Asia: Vols. XXI–XXIII. 1876–79.
The Cave of Elephanta
By Elias D. KnightA
On holy ground; and at the portals dim
Of Elephanta’s sacred cave, I bow
In silent worship of its mysteries
Unfathomable!
Before thy shrine supreme,
O Bhagavat! I stand in wondering maze
Of meditation lost; and o’er the past—
Expanse immeasurable of years unknown—
I gaze in undefined perplexity!
Brahma, within his lotus-cup, in doubt
And grief involved, knew scarcely less of Thee
Than I! And in the voice mysterious,
That over the weird waste of waters came,
Unto his anxious ear, learned scarcely more
Of whence or where or how he gained his birth,
Than murmurs now among these echo-tones.
Of Vishnu’s sacred spring; and, fearful, taste,
With trembling lips, of the amreeta’s juice,
Immortal flood!

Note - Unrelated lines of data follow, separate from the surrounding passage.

(** The first character of the converted text is the first character of the
    text, or the opening brace of a replacement put for a [<]. *)
Lemma convert_head s :
  match s with
  | EmptyString => convert s = ""
  | String c _ =>
      exists c' t, convert s = String c' t /\
                   (c' = c \/ (c = "<"%char /\ c' = "{"%char))
  end.
Proof.
  destruct s as [|c s]; [reflexivity|].
  rewrite convert_path_cons.
  destruct (param_at (String c s)) as [[caps rest]|] eqn:E.
  - exists "{"%char, (group_or_empty 2 caps ++ "}" ++ convert rest).
    split; [unfold Flask.braces_group2; simpl; now rewrite !append_assoc|].
    right. split; [|reflexivity].
    destruct (Ascii.eqb_spec c "<") as [->|N]; [reflexivity|].
    rewrite param_at_head in E; [discriminate|].
    now apply Ascii.eqb_neq.
  - exists c, (convert s). auto.
Qed.

Lemma convert_head_not (p : ascii -> bool) s :
  p "{"%char = false -> head_not p s -> head_not p (convert s).
Proof.
  intros Hb Hs. pose proof (convert_head s) as H.
  destruct s as [|c s]; [now rewrite H|].
  destruct H as (c' & t & -> & [->|[_ ->]]); simpl; auto.
Qed.

(** Where no placeholder starts, none starts after the conversion of what
    follows the first character. *)
Lemma param_at_none_convert c s :
  param_at (String c s) = None -> param_at (String c (convert s)) = None.
Proof.
  unfold Flask.path_param_at.
  destruct (Ascii.eqb c "<"); [|reflexivity].
  pose proof (span_append is_word s) as App.
  pose proof (span_all is_word s) as All.
  pose proof (span_head_not is_word s) as Hn.
  destruct (span is_word s) as [w1 r1]. simpl in App, All, Hn.
  rewrite <- App, (convert_word_run _ _ All).
  rewrite (span_run _ _ _ All (convert_head_not _ _ eq_refl Hn)).
  destruct w1 as [|x w1]; [reflexivity|].
  pose proof (convert_head r1) as Hr1.
  destruct r1 as [|e r2]; [now rewrite Hr1|].
  destruct (Ascii.eqb_spec e ":") as [->|Ne].
  - (* the colon is copied, and so is the run after it *)
    rewrite convert_path_cons, param_at_head by reflexivity.
    pose proof (span_append is_word r2) as App2.
    pose proof (span_all is_word r2) as All2.
    pose proof (span_head_not is_word r2) as Hn2.
    destruct (span is_word r2) as [w2 r3]. simpl in App2, All2, Hn2.
    rewrite <- App2, (convert_word_run _ _ All2).
    change (Ascii.eqb ":" ":") with true. cbv iota.
    rewrite (span_run _ _ _ All2 (convert_head_not _ _ eq_refl Hn2)).
    pose proof (convert_head r3) as Hr3.
    destruct r3 as [|f r4]; [now rewrite Hr3|].
    destruct (Ascii.eqb_spec f ">") as [->|Nf]; [discriminate|]. intros _.
    destruct Hr3 as (f' & t & -> & [->|[_ ->]]).
    + apply Ascii.eqb_neq in Nf. now rewrite Nf.
    + reflexivity.
  - destruct (Ascii.eqb_spec e ">") as [->|Ng]; [discriminate|]. intros _.
    destruct Hr1 as (e' & t & -> & [->|[_ ->]]).
    + apply Ascii.eqb_neq in Ne, Ng. now rewrite Ne, Ng.
    + reflexivity.
Qed.

Lemma append_split (x y a b : string) :
  x ++ y = a ++ b ->
  (exists a', y = a' ++ b) \/
  (exists x1 c x2, x = x1 ++ String c x2 /\ b = String c x2 ++ y).
Proof.
  revert a. induction x as [|c x IH]; simpl; intros a H.
  - left. exists a. assumption.
  - destruct a as [|d a]; simpl in H.
    + right. exists "", c, x. auto.
    + inversion H; subst d. destruct (IH a H2) as [L|(x1 & e & x2 & -> & ->)].
      * left. assumption.
      * right. exists (String c x1), e, x2. auto.
Qed.

(** No placeholder starts anywhere in a converted path. *)
Lemma convert_no_placeholder s :
  forall a b, convert s = a ++ b -> param_at b = None.
Proof.
  remember (String.length s) as n eqn:Len. revert s Len.
  induction n as [n IH] using lt_wf_ind. intros s Len a b H.
  destruct s as [|c s].
  - destruct a; [|discriminate]. simpl in H. now subst b.
  - rewrite convert_path_cons in H.
    destruct (param_at (String c s)) as [[caps rest]|] eqn:E.
    + apply param_at_some in E as [Hx Hl].
      apply append_split in H as [[a' H]|(x1 & d & x2 & Hx12 & ->)].
      * eapply (IH (String.length rest)); [subst n; exact Hl|reflexivity|exact H].
      * simpl. apply param_at_head.
        rewrite Hx12 in Hx. clear -Hx.
        induction x1 as [|y x1 IHx]; simpl in Hx.
        -- apply andb_prop in Hx as [Hd _]. now apply negb_true_iff in Hd.
        -- apply andb_prop in Hx as [_ Hx]. auto.
    + destruct a as [|d a]; simpl in H.
      * subst b. now apply param_at_none_convert.
      * inversion H; subst d.
        eapply (IH (String.length s)); [subst n; simpl; lia|reflexivity|eassumption].
Qed.

(** A text in which no placeholder starts is left as it is. *)
Lemma convert_fixed t :
  (forall a b, t = a ++ b -> param_at b = None) -> convert t = t.
Proof.
  induction t as [|c t IH]; intros H; [reflexivity|].
  rewrite convert_path_cons, (H "" (String c t) eq_refl), IH; [reflexivity|].
  intros a b ->. apply (H (String c a) b). reflexivity.
Qed.

End ConvertPath.

(** C9.  Converting a path twice gives what converting it once gives: the
    conversion [re.sub(r'<(\w+):?(\w+)?>', r'{\2}', p)] of Flask
    placeholders to the brace form is idempotent. *)
Theorem convert_path_idempotent (p : string) :
  Flask.convert_path (Flask.convert_path p) = Flask.convert_path p.
Proof.
  apply convert_fixed. apply convert_no_placeholder.
Qed.

Import Samples.

(** ** The Flask document keeps the native placeholder form *)

(** C2.  For the route ['/items/<int:item_id>'] the parameter [item_id] is
    emitted with [in = path], [required = true] and type [integer], and the
    converted path ['/items/{item_id}'] is computed; but the key of the
    document is the path as written, and the document has no entry under
    ['/items/{item_id}']. *)
Theorem flask_items_document :
  exists doc op,
    Flask.main [("app.py", Module "" flask_items)] = Ok doc /\
    paths doc = [("/items/<int:item_id>", [("get", op)])] /\
    Flask.op_parameters op =
      Some [{| p_name := "item_id"; p_in := "path"; p_required := Some true;
               p_schema := simple "integer" |}] /\
    Flask.convert_path "/items/<int:item_id>" = "/items/{item_id}" /\
    dict_get "/items/{item_id}" (paths doc) = None.
Proof.
  eexists. eexists. split; [vm_compute; reflexivity|].
  repeat split; vm_compute; reflexivity.
Qed.

(** ** The router prefix of the FastAPI analyzer *)

(** C5.  The prefix of a router never reaches the paths of its routes:
    [router = APIRouter(prefix='/api')] is not read at all; the prefix of a
    class decorated with [@router(prefix='/api')] is stored in
    [router_prefix] and the emitted path is still ['/items']; and a route
    declared inside such a class makes the whole file fail, with no
    endpoint. *)
Theorem fastapi_prefix_not_prepended :
  map FastAPI.path
      (FastAPI.a_endpoints (FastAPI.analyze [("a.py", Module "" fastapi_router)]))
    = [PyStr "/items"]
  /\ (exists v,
        for_each FastAPI.visit fastapi_router_class (FastAPI.new_visitor "a.py" "")
          = Ok v /\
        FastAPI.router_prefix v = PyStr "/api" /\
        map FastAPI.path (FastAPI.endpoints v) = [PyStr "/items"])
  /\ (let a := FastAPI.analyze [("a.py", Module "" fastapi_router_method)] in
      FastAPI.a_endpoints a = [] /\
      FastAPI.a_stderr a = [ErrorAnalyzing "a.py"]).
Proof.
  split; [reflexivity|]. split; [|split; reflexivity].
  eexists. split; [vm_compute; reflexivity|]. split; reflexivity.
Qed.

(** ** The carrier parameters of the Spring analyzer *)

(** C7.  The filter of [_parse_method_signature] compares the parameter
    name, not its type: for
    [public String show(HttpServletRequest request, Model model, int id)]
    the request and the model objects are kept and emitted as query
    parameters of type [object], while in
    [public String rename(String Model, int id)] the string parameter
    called [Model] is dropped. *)
Theorem spring_carrier_parameters_kept :
  Spring.sig_parameters (Spring._parse_method_signature java_show) =
    [{| Spring.jp_name := "request"; Spring.jp_type := "HttpServletRequest" |};
     {| Spring.jp_name := "model"; Spring.jp_type := "Model" |};
     {| Spring.jp_name := "id"; Spring.jp_type := "int" |}]
  /\ Spring._extract_parameters_from_signature
       (Some (Spring._parse_method_signature java_show)) =
     Ok [{| p_name := "request"; p_in := "query"; p_required := None;
            p_schema := simple "object" |};
         {| p_name := "model"; p_in := "query"; p_required := None;
            p_schema := simple "object" |};
         {| p_name := "id"; p_in := "query"; p_required := None;
            p_schema := simple "integer" |}]
  /\ Spring.sig_parameters (Spring._parse_method_signature java_rename) =
       [{| Spring.jp_name := "id"; Spring.jp_type := "int" |}].
Proof. repeat split; vm_compute; reflexivity. Qed.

The magic-mingled draught
Thrills through my shuddering veins, and seems to chill,
My very blood!
But who unmoved can gaze
Upon thy hideous and colossal shape,
O Siva! fell Destroyer! Prince of Death!
What terror-stricken tens of thousands, here,
Before thy gory feet have knelt, and thus,
With tortures terrible, sweltering in their blood,
Have died, with dismal groans, that groaned again
In endless echoes through this dreadful cave,
So vast, so monstrous, so incalculable!
Beyond the understanding of my soul
Are these stupendous mysteries! I stand
And gaze around, above, beneath; yet still
No key I find to the enigma!
Where
Are those whose superstitious skill hewed out
These lofty pillars from the solid rock?
Whose hands, with curious cunning, patient wrought
These sculptured capitals, gigantic, beautiful?
Where, too, are those whose sacrilegious zeal
Defaced and mutilated their magnificence?
The multiplying echoes answer, “Where?”
Destroyer, and destroyed, buried beneath
The silent, ever deepening dust of ages lost!